KREONet2 and KOREN, two distinct research communities sharing one link, disconnected its 155Mb per second connection to STAR TAP, StarLight's ATM-based predecessor also located in Chicago, on April 30. The networks now peer with a global community of research and education networks at StarLight, a National Science Foundation-funded optical facility that supports 1Gb per second, 2.5Gb per second and 10Gb per second links.

KREONet2 and KOREN join two other leading research networks in Ireland and Taiwan to autonomously cross connect over CA*net 4 using its User Controlled LightPath (UCLP) network management software. UCLP allows end users to create and manage their own optical lightpath without signaling or requiring permission from any central network management authority. Other features allow users to create lambda grid networks optimized for the needs of high-end applications and data flows. UCLP is co-funded by Cisco Canada and CANARIE Inc, Canada's Advanced Internet Development Organization.

"This arrangement affords Korea's research networks, and by extension its scientific community, the flexibility to control and provision data flow at will," said Bill St. Arnaud, senior director of advanced networks for CANARIE Inc. "It permits a much greater ability to innovate in the development of network-based applications."

CA*net 4 is one of a number of international networks in North America and the Pacific Rim that peer at the PNWGP, an international peering facility in Seattle since 1998. Pacific Wave is a joint project of PNWGP and the Corporation for Education Network Initiatives in California (CENIC) to create, deploy and operate an advanced, extensible peering facility along the entire U.S. Pacific Coast.

"This international cooperative arrangement in support of research is precisely what the Pacific Wave peering infrastructure aims to facilitate," said Ron Johnson, vice president and vice provost of the University of Washington. University of Washington founded and largely built the PNWGP. It also created and now hosts the Pacific Wave international peering service.

The Korean government supports efforts to foster innovative research in various science and engineering disciplines based on Grids and e-Science. The StarLight connection plays a major role in advancing Korea's research, which relies on high-performance computing and high-speed networks.

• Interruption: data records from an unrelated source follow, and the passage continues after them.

(* ===== verification/DeviceInfo.v ===== *)
(** * The description of a device (agent/internal/agent/device_info.go, agent.go)

    An agent asks the scrcpy server for the displays and cameras of its device and reads
    them from the listing it prints, with regular expressions; with the properties of the
    device they are the description it sends when it connects. *)

From S2P Require Import Prelude GoBase GoStrings GoFloat Model AgentTasks.
From S2P Require DeviceIO.

(** ** Regular expressions

    The expressions of the program are sequences of a text, one of several texts, and the
    longest run of a class of bytes, some of them captured.  Each part is tried with the
    lengths it prefers first, as the leftmost-first matching of package regexp does.  A
    class that excludes ASCII characters holds of every byte of other characters. *)
Inductive item :=
| Text (s : string)
| OneOf (ss : list string)
| Run (least : nat) (p : byte → bool).

Record part := MkPart { ptCapture : bool; ptItem : item }.
Definition is_text (s : string) (l : bytes) : bool := bool_decide (take (String.length s) l = str_bytes s).

Fixpoint span (p : byte → bool) (l : bytes) : nat :=
  match l with a :: l => if p a then S (span p l) else O | [] => O end.

(** The lengths a part can take, the preferred one first. *)
Definition choices (it : item) (l : bytes) : list nat :=
  match it with
  | Text s => if is_text s l then [String.length s] else []
  | OneOf ss => map String.length (List.filter (λ s, is_text s l) ss)
  | Run least p => rev (seq least (S (span p l) - least))
  end.

Fixpoint first_some {A} (l : list (option A)) : option A :=
  match l with Some x :: _ => Some x | None :: l => first_some l | [] => None end.

(** The captured texts and what is left. *)
Fixpoint match_parts (ps : list part) (l : bytes) : option (list bytes * bytes) :=
  match ps with
  | [] => Some ([], l)
  | p :: ps =>
      first_some (map (λ n, match match_parts ps (drop n l) with
                            | Some (caps, rest) => Some (if ptCapture p then take n l :: caps else caps, rest)
                            | None => None
                            end) (choices (ptItem p) l))
  end.

(** All matches, from the left and apart from each other; [skip]: the bytes of a match
    that are left. *)
Fixpoint find_all (ps : list part) (skip : nat) (l : bytes) : list (list bytes) :=
  match l with
  | [] => []
  | _ :: l' =>
      match skip with
      | S skip => find_all ps skip l'
      | O => match match_parts ps l with
             | Some (caps, rest) => caps :: find_all ps (length l' - length rest) l'
             | None => find_all ps O l'
             end
      end
  end.
Definition FindAllStringSubmatch (ps : list part) (l : bytes) : list (list bytes) := find_all ps O l.
Definition FindStringSubmatch (ps : list part) (l : bytes) : option (list bytes) := head (find_all ps O l).

Definition digit_class (a : byte) : bool := in_range a 48 57.
Definition space_class (a : byte) : bool := bool_decide (byte_val a ∈ [9; 10; 12; 13; 32]).
Definition number_class (a : byte) : bool := digit_class a || is_byte a 46.
Definition line_class (a : byte) : bool := negb (is_byte a 10).

Definition text (s : string) : part := MkPart false (Text s).
Definition digits : part := MkPart true (Run 1 digit_class).

Definition displayDescription : list part :=
  [text "--display-id="; digits; MkPart false (Run 1 space_class); text "("; digits; text "x"; digits; text ")"].
Definition cameraDescription : list part :=
  [text "--camera-id="; MkPart true (Run 1 (λ a, negb (space_class a))); MkPart false (Run 1 space_class); text "(";
   MkPart true (OneOf ["front"; "back"; "external"]); text ","; MkPart false (Run 0 space_class);
   digits; text "x"; digits; MkPart true (Run 0 line_class)].
Definition zoomDescription : list part :=
  [text "zoom-range=["; MkPart true (Run 1 number_class); text ","; MkPart false (Run 0 space_class);
   MkPart true (Run 1 number_class); text "]"].

(** ** The listing *)

(** The value of [strconv.Atoi] when its error is ignored: the nearest integer for a number
    out of range, 0 for another text. *)
Definition Atoi (s : string) : Z :=
  match ParseInt s with
  | Some n => n
  | None =>
      let '(negative, l) := match str_bytes s with
                            | "-"%char :: l => (true, l)
                            | "+"%char :: l => (false, l)
                            | l => (false, l)
                            end in
      if bool_decide (l = []) then 0
      else match parse_digits 0 l with Some _ => if negative then - 2 ^ 63 else max_int64 | None => 0 end
  end.

(** That of [strconv.ParseFloat] for a text of digits and points. *)
Definition zoom_value (s : string) : float64 :=
  match ParseFloat (λ _, Some (S754_zero false)) s with Some f => f | None => S754_infinity false end.

Definition display_value (id width height : Z) : gmap string value :=
  {[ "id" := VInt id; "x_res" := VInt width; "y_res" := VInt height ]}.
Definition camera_value (id facing : string) (width height : Z) (zoom : option (float64 * float64)) : gmap string value :=
  let camera := {[ "id" := VStr id; "facing" := VStr facing; "x_res" := VInt width; "y_res" := VInt height ]} in
  match zoom with
  | Some (low, high) => <["zoom_max" := VNum high]> (<["zoom_min" := VNum low]> camera)
  | None => camera
  end.

Definition submatch (n : nat) (caps : list bytes) : string := bytes_str (nth n caps []).

Definition display_of (caps : list bytes) : gmap string value :=
  display_value (Atoi (submatch 0 caps)) (Atoi (submatch 1 caps)) (Atoi (submatch 2 caps)).
Definition camera_of (caps : list bytes) : gmap string value :=
  camera_value (submatch 0 caps) (submatch 1 caps) (Atoi (submatch 2 caps)) (Atoi (submatch 3 caps))
    (match FindStringSubmatch zoomDescription (nth 4 caps []) with
     | Some zoom => Some (zoom_value (submatch 0 zoom), zoom_value (submatch 1 zoom))
     | None => None
     end).

Definition parseMediaInfo (raw : bytes) : list (gmap string value) * list (gmap string value) :=
  (map display_of (FindAllStringSubmatch displayDescription raw), map camera_of (FindAllStringSubmatch cameraDescription raw)).

Definition probe_limit : Z := Z.shiftl 1 20.

(** [written]: what the probe wrote; its error is only reported. *)
Definition mediaInfo (written : list bytes) : list (gmap string value) * list (gmap string value) :=
  parseMediaInfo (boBuffer (bo_writes written (MkOutput [] probe_limit))).

Definition capabilities (sdk : Z) : list (string * bool) :=
  [("webrtc", true); ("ws_preview", true); ("ws_audio", true); ("file_manager", true); ("shell", true); ("pty", true);
   ("tasks", true); ("metrics", true); ("snapshots", true); ("camera_capture", 31 <=? sdk); ("audio_capture", 30 <=? sdk);
   ("camera_injection", false); ("gps_injection", false); ("sensor_injection", false)].

(** [properties]: what [property] answers. *)
Definition deviceInfo (written : list bytes) (properties : string → string) : gmap string value :=
  let '(displays, cameras) := mediaInfo written in
  let sdkText := properties "ro.build.version.sdk" in
  let sdk := Atoi sdkText in
  {[ "model" := VStr (properties "ro.product.model");
     "displays" := VList (map VMap displays);
     "cameras" := VList (map VMap cameras);
     "abi" := VStr (properties "ro.product.cpu.abi");
     "sdk" := VStr sdkText;
     "android_version" := VStr (properties "ro.build.version.release");
     "agent_version" := VStr "0.1.0-dev";
     "capabilities" := VMap (list_to_map (map (λ kv : string * bool, (kv.1, VBool kv.2)) (capabilities sdk))) ]}.

Example listing_of_the_test :
  parseMediaInfo (str_bytes "    --display-id=0    (1440x3200)" ++ [byte_of 10] ++
                  str_bytes "    --camera-id=2    (back, 3280x2464, fps={15, 30}, zoom-range=[0.6, 10])" ++ [byte_of 10]) =
  ([display_value 0 1440 3200], [camera_value "2" "back" 3280 2464 (Some (zoom_value "0.6", float_of_Z 10))]).
Proof. by vm_compute. Qed.

(** ** Reference: the listing of the scrcpy server *)

(** Text without two dashes in a row, and not ending with a dash: no option starts in it. *)
Fixpoint quiet (l : bytes) : bool :=
  match l with
  | [] => true
  | a :: l => (if is_byte a 45 then match l with b :: _ => negb (is_byte b 45) | [] => false end else true) && quiet l
  end.

Inductive row :=
| Plain (line : bytes)
| DisplayRow (before : bytes) (id : Z) (gap : bytes) (width height : Z) (after : bytes)
| CameraRow (before id gap : bytes) (facing : string) (gap2 : bytes) (width height : Z) (details : bytes)
    (zoom : option (bytes * bytes * bytes * bytes)).

Definition size_text (width height : Z) : bytes := str_bytes (FormatUint width) ++ str_bytes "x" ++ str_bytes (FormatUint height).
Definition zoom_text (zoom : option (bytes * bytes * bytes * bytes)) : bytes :=
  match zoom with
  | Some (low, gap, high, tail) => str_bytes "zoom-range=[" ++ low ++ str_bytes "," ++ gap ++ high ++ str_bytes "]" ++ tail
  | None => []
  end.
Definition row_text (r : row) : bytes :=
  match r with
  | Plain line => line
  | DisplayRow before id gap width height after =>
      before ++ str_bytes "--display-id=" ++ str_bytes (FormatUint id) ++ gap ++ str_bytes "(" ++ size_text width height ++ str_bytes ")" ++ after
  | CameraRow before id gap facing gap2 width height details zoom =>
      before ++ str_bytes "--camera-id=" ++ id ++ gap ++ str_bytes "(" ++ str_bytes facing ++ str_bytes "," ++ gap2 ++
      size_text width height ++ details ++ zoom_text zoom
  end ++ [byte_of 10].

Definition blank (l : bytes) : Prop := Forall (λ a, space_class a = true) l.
Definition numeral (l : bytes) : Prop := l ≠ [] ∧ Forall (λ a, number_class a = true) l.
Definition fits (n : Z) : Prop := 0 ≤ n ≤ max_int64.

(** What may stand in the rows. *)
Definition row_wf (r : row) : Prop :=
  match r with
  | Plain line => quiet line = true
  | DisplayRow before id gap width height after =>
      quiet before = true ∧ quiet after = true ∧ fits id ∧ fits width ∧ fits height ∧ gap ≠ [] ∧ blank gap
  | CameraRow before id gap facing gap2 width height details zoom =>
      quiet before = true ∧ quiet id = true ∧ id ≠ [] ∧ Forall (λ a, space_class a = false) id ∧
      gap ≠ [] ∧ blank gap ∧ facing ∈ ["front"; "back"; "external"] ∧ blank gap2 ∧ fits width ∧ fits height ∧
      quiet details = true ∧ Forall (λ a, line_class a = true) details ∧ byte_of 122 ∉ details ∧
      match details with a :: _ => digit_class a = false | [] => True end ∧
      match zoom with
      | Some (low, gap, high, tail) =>
          numeral low ∧ blank gap ∧ byte_of 10 ∉ gap ∧ numeral high ∧ quiet tail = true ∧ Forall (λ a, line_class a = true) tail
      | None => True
      end
  end.

Definition row_display (r : row) : option (gmap string value) :=
  match r with DisplayRow _ id _ width height _ => Some (display_value id width height) | _ => None end.
Definition row_camera (r : row) : option (gmap string value) :=
  match r with
  | CameraRow _ id _ facing _ width height _ zoom =>
      Some (camera_value (bytes_str id) facing width height
        (match zoom with Some (low, _, high, _) => Some (zoom_value (bytes_str low), zoom_value (bytes_str high)) | None => None end))
  | _ => None
  end.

StarLight's advanced optical infrastructure provides network services optimized for high-performance applications, such as High Voltage Electron Microscopy (HVEM) research at the Korea Basic Science Institute.

The Korea Institute of Science and Technology Information (KISTI) Supercomputing Center is another key institution. "KISTI has a long history of supporting supercomputer users for the advancement of science and technology, and optical networking is a natural extension of this effort," said Jysoo Lee, director of the KISTI Supercomputer Center.

The StarLight connection also enables Korea to actively participate in building the global research infrastructure and further its contributions to innovative science and technology. Korea is joining StarLight's TransLight and Global Lambda Integrated Facility (GLIF) consortia, two initiatives that serve complementary goals in StarLight's community of optical or "lambda" connected networks. TransLight is a partnership of countries, consortia and institutions willing to make lambdas available to the global e-science community for scheduled use. TransLight is the underlying infrastructure for GLIF, a world-scale "virtual" laboratory for application and middleware development, where applications rely on dynamically configured optical wavelength networks.

"KISTI will actively participate in TransLight and GLIF in order to work with this global alliance on the development of the Lambda Grid for e-Science," said Lee.